Google's tougher privacy measures appear to be a response to recent breaches that have raised questions about the company's internal controls and policies.
In the most glaring example that indicated the company didn't have a good grasp on what its workers were doing, Google acknowledged in May that one of its engineers had created a program that vacuumed up potentially sensitive personal information, including e-mails and passwords, from unsecured wireless networks while Google cars cruised neighborhoods around the world. The vehicles were dispatched primarily to take photos for Google's online mapping service, but they also carried equipment to log the location of Wi-Fi networks.
The incident, which some critics have derisively labeled as "Wi-Spy," was caused by "an engineer's careless error as well as a lack of controls to ensure that necessary procedures to protect privacy were followed," Canada Privacy Commissioner Jennifer Stoddart concluded in a report this week.
Several other countries have skewered Google for scooping up 600 gigabytes of data _ equivalent to about six floors of an academic library _ from Wi-Fi systems for more than two years before detecting a problem five months ago in response from to an inquiry from regulators in Germany.

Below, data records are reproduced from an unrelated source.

(** * Tic-tac-toe rules engine and self-play driver (src/tictactoe.py)

    A shallow embedding of [TicTacToeBoard], [_find_winner],
    [new_tic_tac_toe_board] and [play_game], with the properties the
    specification states about them.

    Python values are modelled as follows.
    - A cell of [board.tup], and [board.winner], is one of [None], [True],
      [False]: [option bool], with [True] the mark of X and [False] of O.
    - [board.turn] is [True] or [False]: [bool].
    - A tuple is a [list]; reading [tup[i]] past its end raises [IndexError].
      An index is a natural number; the negative indices of Python are not
      modelled.
    - A Python [set] of boards is a [gset TicTacToeBoard].
    - An exception ends the computation: [result] is the error monad. *)

From Stdlib Require Import ZArith Ascii String.
From stdpp Require Import base decidable countable list gmap relations pretty.

#[local] Set Warnings "-clear-no-such-hyp".

Local Open Scope Z_scope.
Local Open Scope nat_scope.

(** ** Exceptions *)

Inductive runtime_error :=
  | nonterminal_board     (* "reward called on nonterminal board ..." *)
  | unreachable_board     (* "reward called on unreachable board ..." *)
  | unknown_winner_type.  (* "board has unknown winner type ..." *)

Inductive exn :=
  | RuntimeError (why : runtime_error)
  | IndexError.

Inductive result (A : Type) :=
  | Ok (a : A)
  | Raise (e : exn).
Arguments Ok {A} a.
Arguments Raise {A} e.

#[global] Instance result_ret : MRet result := λ A a, Ok a.
#[global] Instance result_bind : MBind result := λ A B f m,
  match m with Ok a => f a | Raise e => Raise e end.
#[global] Instance result_fmap : FMap result := λ A B f m,
  match m with Ok a => Ok (f a) | Raise e => Raise e end.

(** ** The board *)

Abbreviation cell := (option bool).

Definition X : bool := true.
Definition O : bool := false.

(** [_TTTB = namedtuple("TicTacToeBoard", "tup turn winner terminal rand")] *)
Record TicTacToeBoard := TTTB {
  tup : list cell;
  turn : bool;
  winner : option bool;
  terminal : bool;
  rand : bool
}.

#[global] Instance TicTacToeBoard_eq_dec : EqDecision TicTacToeBoard.
Proof. solve_decision. Defined.

#[global] Instance TicTacToeBoard_countable : Countable TicTacToeBoard.
Proof.
  refine (inj_countable'
    (λ b, (tup b, turn b, winner b, terminal b, rand b))
    (λ '(t, u, w, e, r), TTTB t u w e r) _).
  by intros [].
Defined.

(** [tup[i]] *)
Definition getitem {A} (t : list A) (i : nat) : result A :=
  match t !! i with
  | Some v => Ok v
  | None => Raise IndexError
  end.

(** [range(start, stop, step)] for a positive [step] *)
Definition range (start stop step : nat) : list nat :=
  (λ k, start + step * k) <$> seq 0 ((stop - start + (step - 1)) / step).

(** [enumerate(t)] *)
Definition enumerate {A} (t : list A) : list (nat * A) :=
  imap (λ i v, (i, v)) t.

(** The truth value of [None], [True] and [False], and [not v]. *)
Definition truth (v : option bool) : bool :=
  match v with
  | Some true => true
  | Some false | None => false
  end.
(** A JavaScript object used as a map from names to values: absent keys read
    as [undefined]. *)
Definition obj : Type := list (string * jsval).

Fixpoint get (k : string) (o : obj) : jsval :=
  match o with
  | (k', v) :: o' => if String.eqb k k' then v else get k o'
  | [] => JUndef
  end.

(** ** The values of a parsed JSON body: the primitive ones above, a number
    with a fractional part (given by its decimal text, which is all the
    handlers can learn of it), objects and arrays. *)
#[local] Set Warnings "-register-all".
Inductive json : Type :=
| Prim (v : jsval)
| Fraction (text : string)
| Object (members : list (string * json))
| Array (items : list json).

Fixpoint has_member {A} (k : string) (o : list (string * A)) : bool :=
  match o with
  | (k', _) :: o' => String.eqb k k' || has_member k o'
  | [] => false
  end.

(** ToString of a body value; [None] when it throws a TypeError.  A plain
    object converts through [Object.prototype.toString]; an own member named
    [toString] hides it, JSON cannot make that member callable, and
    [valueOf] hands back the object itself, so the conversion throws.  An
    array joins the texts of its elements, [null] and [undefined] giving the
    empty text. *)
Fixpoint json_text (j : json) : option string :=
  match j with
  | Prim v => Some (ToString v)
  | Fraction text => Some text
  | Object members =>
      if has_member "toString" members then None else Some "[object Object]"
  | Array items =>
      (fix join (l : list json) : option string :=
         let element x :=
           match x with
           | Prim JNull | Prim JUndef => Some ""
           | _ => json_text x
           end in
         match l with
         | [] => Some ""
         | [x] => element x
         | x :: l' =>
             match element x, join l' with
             | Some a, Some b => Some (a ++ "," ++ b)%string
             | _, _ => None
             end
         end) items
  end.

(** ToBoolean: an object is truthy, and so is a number that is not zero. *)
Definition json_truthy (j : json) : bool :=
  match j with Prim v => truthy v | _ => true end.

(** [j === s] for a string [s]. *)
Definition json_is (j : json) (s : string) : bool :=
  match j with Prim v => jsval_eqb v (JStr s) | _ => false end.

(** [parseInt(j)]: the number it returns, or [None] when the conversion of
    its argument to text throws. *)
Definition parseInt_json (j : json) : option jsval :=
  match json_text j with
  | Some s => Some (parseInt (JStr s))
  | None => None
  end.

(** The body as an object: absent keys read as [undefined]. *)
Definition body : Type := list (string * json).

Fixpoint get_member (k : string) (o : body) : json :=
  match o with
  | (k', v) :: o' => if String.eqb k k' then v else get_member k o'
  | [] => Prim JUndef
  end.

End JS.

Import JS.

(* ================================================================== *)
(** * Relational operators *)
(* ================================================================== *)

(** A table, and every intermediate relation, is the list of its rows in
    storage order.  Where SQL leaves the order of rows with equal sort keys to
    the engine, the operators below keep the order they are given; the
    properties are stated for every database, hence for every storage
    order. *)
Module Sql.

Section Operators.
Context {A B : Type}.

(** [FROM l (INNER) JOIN r ON on]. *)
Definition inner_join (on : A -> B -> bool) (l : list A) (r : list B)
  : list (A * B) :=
  flat_map (fun a => map (pair a) (filter (on a) r)) l.

(** [FROM l LEFT JOIN r ON on]: a row of [l] with no partner is kept once,
    with NULLs ([None]) for the columns of [r]. *)
Definition left_join (on : A -> B -> bool) (l : list A) (r : list B)
  : list (A * option B) :=
  flat_map (fun a => match filter (on a) r with
                     | [] => [(a, None)]
                     | bs => map (fun b => (a, Some b)) bs
                     end) l.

Google initially said it had only captured fragments of people's online activities, but Canada's investigation determined that entire e-mails, passwords and website addresses had been obtained and stored. In confirming Canada's findings Friday, Google said it wants to delete all the Wi-Fi data remaining on its computers as quickly as possible, but must hold on to most of the information while authorities in different countries conduct their own investigations.
So far, Google has purged the Wi-Fi data it got in Ireland, Austria, Denmark and Hong Kong after gaining clearance from regulators in those countries. It still has the data from more than 20 other countries, including the United States, where a coalition of state attorneys generals has been looking into the breach.
While some countries have asserted Google's Wi-Fi snooping was illegal, the company has maintained it didn't break any laws even as management apologized for its bad behavior.
"We are mortified by what happened, but confident that these changes to our processes and structure will significantly improve our internal privacy and security practices for the benefit of all our users," Alan Eustace, Google's head of engineering, wrote in a Friday blog post.
Google's privacy safeguards appeared to be suspect once again after the Gawker blog reported that an engineer in its Kirkland, Wash. office had been using the privileges of his job to spy on the online accounts of four minors. Prompted by that report, Google last month acknowledged that it had fired the engineer for violating its privacy policies.
Maintaining the public's trust is critical to Google because the success of its search engine and part of its long-term business plans hinge in part on its ability to build databases about its users' preferences. Among other things, Google believes the information helps it deliver better search results than its rivals and sell more of the ads that generate virtually all the company's revenue.
Google, based in Mountain View, Calif., hopes to become an even bigger part of people's online lives by introducing more social networking features on its website so it can better compete with Facebook in the increasingly lucrative field of connecting friends and family members online. When Google introduced a social networking option into its free e-mail service in February, many users protested because the feature exposed their contact lists without prior permission.